[Exercise inputs — start]

Lemma length_hard_record t v : length (hard_record t v) = 17.
Proof. unfold hard_record. cbn [length]. by rewrite length_app, !LittleEndian.length_PutUint64. Qed.

Lemma length_truncate_record from : length (truncate_record from) = 9.
Proof. unfold truncate_record. cbn [length]. by rewrite LittleEndian.length_PutUint64. Qed.

Lemma rec_ok_fits r : rec_ok r -> fits (encode_rec r).
Proof.
  destruct r as [t v|e|from|c]; cbn [rec_ok encode_rec].
  - intros _. unfold fits, len. by rewrite length_hard_record.
  - by intros (_ & _ & ?).
  - intros _. unfold fits, len. by rewrite length_truncate_record.
  - by intros (_ & _ & _ & ?).
Qed.

Lemma Uint64_Put_nil v : (v < two64)%N -> Uint64 (PutUint64 v) = v.
Proof. intros H. rewrite <-(app_nil_r (PutUint64 v)). by apply LittleEndian.Uint64_Put. Qed.

Lemma decodeEntry_encode e :
  entry_ok e -> decodeEntry Unmarshal (PutUint64 (en_Term e) ++ PutUint64 (en_Index e) ++ Marshal e) = e.
Proof using Hproto.
  intros (Ht & Hi & _). unfold decodeEntry.
  rewrite (proj2 (N.ltb_ge _ 16)).
  2:{ unfold len. rewrite !length_app, !LittleEndian.length_PutUint64. lia. }
  rewrite LittleEndian.Uint64_Put by done.
  rewrite (drop_app_length' (PutUint64 _) _ 8) by by rewrite LittleEndian.length_PutUint64.
  rewrite LittleEndian.Uint64_Put by done.
  rewrite (assoc_L (++)), drop_app_length' by by rewrite length_app, !LittleEndian.length_PutUint64.
  rewrite Hproto. by destruct e.
Qed.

[Exercise inputs — finish]

» What is being asked: Go back to the listing above. Copy word for word the lines from the one with "- intros _. unfold fits, len. by rewrite length_hard_record." through the one with "Proof. intros H.", and nothing more.

» Response for this exercise:
  - intros _. unfold fits, len. by rewrite length_hard_record.
  - by intros (_ & _ & ?).
  - intros _. unfold fits, len. by rewrite length_truncate_record.
  - by intros (_ & _ & _ & ?).
Qed.

Lemma Uint64_Put_nil v : (v < two64)%N -> Uint64 (PutUint64 v) = v.
Proof. intros H. rewrite <-(app_nil_r (PutUint64 v)). by apply LittleEndian.Uint64_Put. Qed.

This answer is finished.